An der Wall Street vollzieht sich gerade eine Revolution, die erfahrenen Anlegern und auch eingefleischten Goldbullen gleichermaßen geradezu die Sprache verschlagen kann, denn niemand geringeres als Mike Wilson, der Chief Investment Officer der US-Investmentbank Morgan Stanley, plädiert für einen neuen Depotansatz. Mit ihm würde der bisherige Goldstandard der Depotzusammensetzung nicht nur ein wenig korrigiert, sondern geradezu über Bord geworfen.
Bislang folgen die großen Banken bei der Zusammenstellung ihrer Kundendepots dem 60/40-Ansatz. Er hat sich in den letzten Jahrzehnte zu so etwas wie dem Goldstandard der Portfolioallokation entwickelt und besagt, dass Anleger 60 Prozent ihres Kapitals in Aktien und 40 Prozent in festverzinslichen Anleihen halten sollten. Milliarden werden heute nach diesem grundsätzlichen Ansatz investiert. Das bedeutet im Gegenzug, dass selbst kleinste prozentuale Veränderungen in der strukturellen Zusammensetzung massive Kapitalströme nach sich ziehen werden.
Doch was Mike Wilson vorschwebt, ist alles andere als eine behutsame Veränderung der bestehenden Struktur. Vorgeschlagen wird vielmehr eine neue 60/20/20 Struktur. Nach dieser sollen auch weiterhin 60 Prozent des angelegten Kapitals in Aktien investiert werden, aber nur noch 20 Prozent in festverzinsliche Anleihen. Die frei werdenden 20 Prozent rät Mike Wilson den Anlegern ins Gold umzuschichten. Ja, Sie haben richtig gelesen. Stolze 20 Prozent der verfügbaren Anlegergelder könnten in Zukunft in Gold angelegt werden, wenn sich diese neue Portfoliozusammensetzung allgemein durchsetzen sollte.
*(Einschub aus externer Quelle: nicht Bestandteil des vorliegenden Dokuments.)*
(** A precision of -1 becomes the largest [size_t]: no limit. *)
Definition string (p : Z * list Z) (spec : printf_spec) : M out unit :=
  let s := if fst p <? PAGE_SIZE then chars "(null)" ++ [0] else snd p in
  l ← lift_opt (strn (if precision spec <? 0 then S (length s) else Z.to_nat (precision spec)) s);
  let len := Z.of_nat (length l) in
  w ← (if negb (has LEFT spec) then pad_post len (ch " ") (field_width spec) else mret (field_width spec));
  puts l;;
  _ ← pad_post len (ch " ") w;
  mret tt.

(** A text in a local array of [n] bytes, with its terminator; arrays are far above
    the first page. *)
Definition local (n : nat) (l : list Z) : M out (Z * list Z) :=
  if (length l <? n)%nat then mret (PAGE_SIZE, l ++ [0]) else ub.

(** ** pointer *)

(** [pack_hex_byte] (include/linux/kernel.h). *)
Definition hex_asc : list Z := chars "0123456789abcdef".
Definition hex_asc_lo (x : Z) : Z := hex_asc !!! Z.to_nat (Z.land x 0x0f).
Definition hex_asc_hi (x : Z) : Z := hex_asc !!! Z.to_nat (Z.shiftr (Z.land x 0xf0) 4).
Definition pack_hex_byte (byte : Z) : list Z := [hex_asc_hi byte; hex_asc_lo byte].

(** A character of the format, 0 beyond its end. *)
Definition at_ (fmt : list Z) (i : nat) : Z := default 0 (fmt !! i).

(** The first [n] bytes of what a pointer points to. *)
Definition bytes (n : nat) (l : list Z) : option (list Z) := buf_read l 0 n.

Definition mac_address_string (fmt : list Z) (p : Z * list Z) (spec : printf_spec) : M out unit :=
  let separator := if at_ fmt 1 =? ch "F" then ch "-" else ch ":" in
  addr ← lift_opt (bytes 6 (snd p));
  s ← local 18 (concat (imap (fun i b =>
    pack_hex_byte b ++ if (at_ fmt 0 =? ch "M") && negb (i =? 5)%nat then [separator] else []) addr));
  string s spec.

Definition ip4_string (addr : list Z) (fmt : list Z) : list Z :=
  let leading_zeros := at_ fmt 0 =? ch "i" in
  let quads := if at_ fmt 2 =? ch "l" then rev addr else addr in
  concat (imap (fun i q =>
    let temp := put_dec_trunc q in
    let digits := length temp in
    (if leading_zeros then
       (if (digits <? 3)%nat then [ch "0"] else []) ++ (if (digits <? 2)%nat then [ch "0"] else [])
     else []) ++ rev temp ++ (if (i <? 3)%nat then [ch "."] else [])) quads).

Definition ip4_addr_string (fmt : list Z) (p : Z * list Z) (spec : printf_spec) : M out unit :=
  addr ← lift_opt (bytes 4 (snd p));
  s ← local 16 (ip4_string addr fmt);
  string s spec.

(** Which 16-bit words are zero from the first one on. *)
Fixpoint zero_run (l : list Z) : Z :=
  match l with
  | w :: l => if w =? 0 then 1 + zero_run l else 0
  | [] => 0
  end.

(** The position of the longest run of zeros and its length, -1 and 1 if there is
    none of two or more: the loop over [zerolength] from word [i] on. *)
Fixpoint longest_run (words : list Z) (i longest colonpos : Z) : Z * Z :=
  match words with
  | _ :: rest =>
      let z := zero_run words in
      if longest <? z then longest_run rest (i + 1) z i else longest_run rest (i + 1) longest colonpos
  | [] => (colonpos, longest)
  end.

(** A word in hexadecimal without leading zeros. *)
Definition hex_word (word : Z) : list Z :=
  let hi := Z.shiftr word 8 in
  let lo := Z.land word 0xff in
  if truth hi then (if 0x0f <? hi then pack_hex_byte hi else [hex_asc_lo hi]) ++ pack_hex_byte lo
  else if 0x0f <? lo then pack_hex_byte lo
  else [hex_asc_lo lo].

(** The loop that emits the words: [skip] of them belong to the run that was written
    as two colons. The text and [needcolon]. *)
Fixpoint emit_words (words : list Z) (i colonpos longest : Z) (skip : nat) (needcolon : bool) : list Z * bool :=
  match words with
  | [] => ([], needcolon)
  | w :: words =>
      match skip with
      | S skip => emit_words words (i + 1) colonpos longest skip needcolon
      | O =>
          if i =? colonpos then
            let r := emit_words words (i + 1) colonpos longest (Z.to_nat (longest - 1)) false in
            ((if needcolon || (i =? 0) then [ch ":"] else []) ++ [ch ":"] ++ fst r, snd r)
          else
            let r := emit_words words (i + 1) colonpos longest 0 true in
            ((if needcolon then [ch ":"] else []) ++ hex_word w ++ fst r, snd r)
      end
  end.

(** The address as eight 16-bit words. *)
Fixpoint words16 (l : list Z) : list Z :=
  match l with
  | a :: b :: l => (a * 256 + b) :: words16 l
  | _ => []
  end.

Definition ipv6_addr_v4mapped (w : list Z) : bool :=
  bool_decide (take 6 w = [0; 0; 0; 0; 0; 0xffff]).
Definition ipv6_addr_is_isatap (w : list Z) : bool :=
  (Z.lor (w !!! 4%nat) 0x0200 =? 0x0200) && (w !!! 5%nat =? 0x5efe).

Definition ip6_compressed_string (addr : list Z) : list Z :=
  let w := words16 addr in
  let useIPv4 := ipv6_addr_v4mapped w || ipv6_addr_is_isatap w in
  let range := if useIPv4 then take 6 w else w in
  let '(colonpos, longest) := longest_run range 0 1 (-1) in
  let '(text, needcolon) := emit_words range 0 colonpos longest 0 false in
  text ++ if useIPv4 then (if needcolon then [ch ":"] else []) ++ ip4_string (drop 12 addr) (chars "I4") else [].

Definition ip6_string (addr fmt : list Z) : list Z :=
  concat (imap (fun i b => pack_hex_byte b ++
    if (at_ fmt 0 =? ch "I") && (i mod 2 =? 1)%nat && negb (i =? 15)%nat then [ch ":"] else []) addr).

Definition ip6_addr_string (fmt : list Z) (p : Z * list Z) (spec : printf_spec) : M out unit :=
  addr ← lift_opt (bytes 16 (snd p));
  s ← local 46 (if (at_ fmt 0 =? ch "I") && (at_ fmt 2 =? ch "c") then ip6_compressed_string addr
                else ip6_string addr fmt);
  string s spec.

Definition islower (c : Z) : bool := ((97 <=? c) && (c <=? 122)) || ((223 <=? c) && negb (c =? 247)).
Definition toupper (c : Z) : Z := if islower c then c - 32 else c.

Definition uuid_be : list nat := [0; 1; 2; 3; 4; 5; 6; 7; 8; 9; 10; 11; 12; 13; 14; 15]%nat.
Definition uuid_le : list nat := [3; 2; 1; 0; 5; 4; 7; 6; 8; 9; 10; 11; 12; 13; 14; 15]%nat.

Definition uuid_string (fmt : list Z) (p : Z * list Z) (spec : printf_spec) : M out unit :=
  let f := at_ fmt 1 in
  let uc := (f =? ch "L") || (f =? ch "B") in
  let index := if (f =? ch "L") || (f =? ch "l") then uuid_le else uuid_be in
  addr ← lift_opt (bytes 16 (snd p));
  let text := concat (imap (fun i k => pack_hex_byte (addr !!! k) ++
    if bool_decide (i ∈ [3; 5; 7; 9]%nat) then [ch "-"] else []) index) in
  s ← local 37 (if uc then map toupper text else text);
  string s spec.

Definition IORESOURCE_IO : Z := 0x00000100.
Definition IORESOURCE_MEM : Z := 0x00000200.
Definition IORESOURCE_IRQ : Z := 0x00000400.
Definition IORESOURCE_DMA : Z := 0x00000800.
Definition IORESOURCE_BUS : Z := 0x00001000.
Definition IORESOURCE_PREFETCH : Z := 0x00002000.
Definition IORESOURCE_MEM_64 : Z := 0x00100000.
Definition IORESOURCE_WINDOW : Z := 0x00200000.
Definition IORESOURCE_DISABLED : Z := 0x10000000.

Definition io_spec : printf_spec := Spec FORMAT_TYPE_NONE (Z.lor SPECIAL (Z.lor SMALL ZEROPAD)) 16 0 6 (-1).
Definition mem_spec : printf_spec := Spec FORMAT_TYPE_NONE (Z.lor SPECIAL (Z.lor SMALL ZEROPAD)) 16 0 10 (-1).
Definition bus_spec : printf_spec := Spec FORMAT_TYPE_NONE (Z.lor SMALL ZEROPAD) 16 0 2 (-1).
Definition dec_spec : printf_spec := Spec FORMAT_TYPE_NONE 0 10 0 0 (-1).
Definition str_spec : printf_spec := Spec FORMAT_TYPE_NONE LEFT 0 0 (-1) 10.
Definition flag_spec : printf_spec := Spec FORMAT_TYPE_NONE (Z.lor SPECIAL SMALL) 16 0 0 (-1).

(** [*p++ = c], not guarded. *)
Definition poke (c : Z) : M out unit := fun o =>
  match buf_write (mem o) (Z.to_nat (str o)) [c] with
  | Some m => Some (tt, Out m (str o + 1) (fin o) (va o) (stored o))
  | None => None
  end.

(** A string constant. *)
Definition const (l : list Z) : Z * list Z := (PAGE_SIZE, l ++ [0]).

(** The name of the kind, how its numbers are printed, and whether flags are decoded. *)
Definition resource_kind (raw : bool) (rflags : Z) : list Z * printf_spec * bool :=
  let flag f := truth (Z.land rflags f) in
  if flag IORESOURCE_IO then (chars "io  ", io_spec, negb raw)
  else if flag IORESOURCE_MEM then (chars "mem ", mem_spec, negb raw)
  else if flag IORESOURCE_IRQ then (chars "irq ", dec_spec, negb raw)
  else if flag IORESOURCE_DMA then (chars "dma ", dec_spec, negb raw)
  else if flag IORESOURCE_BUS then (chars "bus ", bus_spec, negb raw)
  else (chars "??? ", mem_spec, false).

Definition resource_text (raw : bool) (start end_ rflags : Z) : M out unit :=
  let flag f := truth (Z.land rflags f) in
  let '(name, spec, decode) := resource_kind raw rflags in
  let when (b : bool) (l : list Z) := if b then string (const l) str_spec else mret tt in
  poke (ch "[");;
  string (const name) str_spec;;
  number start spec;;
  (if negb (start =? end_) then poke (ch "-");; number end_ spec else mret tt);;
  (if decode then
     when (flag IORESOURCE_MEM_64) (chars " 64bit");;
     when (flag IORESOURCE_PREFETCH) (chars " pref");;
     when (flag IORESOURCE_WINDOW) (chars " window");;
     when (flag IORESOURCE_DISABLED) (chars " disabled")
   else string (const (chars " flags ")) str_spec;; number rflags flag_spec);;
  poke (ch "]");;
  poke 0.

(** The array [sym] of [resource_string] has 59 bytes; [struct resource] begins with
    the words [start], [end], [name] and [flags]. *)
Definition RSRC_SYM : nat := 59.

Definition word_at (l : list Z) (i : nat) : option Z :=
  match buf_read l i 4 with Some [a; b; c; d] => Some (be32 a b c d) | _ => None end.

Definition resource_string (fmt : list Z) (p : Z * list Z) (spec : printf_spec) : M out unit :=
  start ← lift_opt (word_at (snd p) 0);
  end_ ← lift_opt (word_at (snd p) 4);
  rflags ← lift_opt (word_at (snd p) 12);
  let sym := Out (replicate RSRC_SYM 0) 0 (Z.of_nat RSRC_SYM) [] [] in
  o ← lift_opt (exec (resource_text (negb (at_ fmt 0 =? ch "R")) start end_ rflags) sym);
  string (PAGE_SIZE, mem o) spec.

(** ** format_decode *)

(** The value and the rest of the text; a sum that does not fit an [int] is
    undefined. *)
Fixpoint skip_atoi (i : Z) (s : list Z) : option (Z * list Z) :=
  match s with
  | c :: rest => if is_digit c then i ← sint (i * 10 + c - 48); skip_atoi i rest else Some (i, s)
  | [] => Some (i, s)
  end.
Goldene Schocktherapie für die Anleger
Was Mike Wilson, einer der weltweit führenden Finanzstrategen, hier vorschlägt, ist nicht nur ein kräftiger Schlag mit dem Hammer. Selbst eingefleischte Goldbugs dürften eher den Eindruck gewinnen, dass hier gleich zum Vorschlaghammer gegriffen wurde, denn 20 Prozent des eigenen Anlagekapitals in Gold zu allokieren, gleicht vor dem Hintergrund dessen, was seit den späten 1980er Jahren regelmäßig gepredigt wurde, einer Schocktherapie für die Anleger.
In seinem jüngsten Marktkommentar begründet Mike Wilson den vorgeschlagenen Strategiewandel damit, dass die US-Wirtschaft nicht mehr nur mit einer traditionellen Rezession flirtet, sondern unverkennbare Anzeichen eines immer näher kommenden strukturellen Zusammenbruchs zeigt. Das neue 60/20/20 Modell, schreibt Mike Wilson seinen Lesern, biete im Gegensatz zum alten Modell einen weitaus robusteren Schutz vor Inflation und den Unsicherheiten in der Geldpolitik der Zentralbanken.
Das Gold sieht er als „das antifragile Anlagevermögen“, also als einen sicheren Hafen mit hoher Widerstandsfähigkeit gegenüber einer wieder steigenden Inflation und Marktabschwüngen. Mike Wilson ist von seiner neuen Kombination so überzeugt, dass er darauf besteht, dass hochwertige Aktien und Gold zusammen nun das stärkste Duo für den Schutz von Anlegern bilden.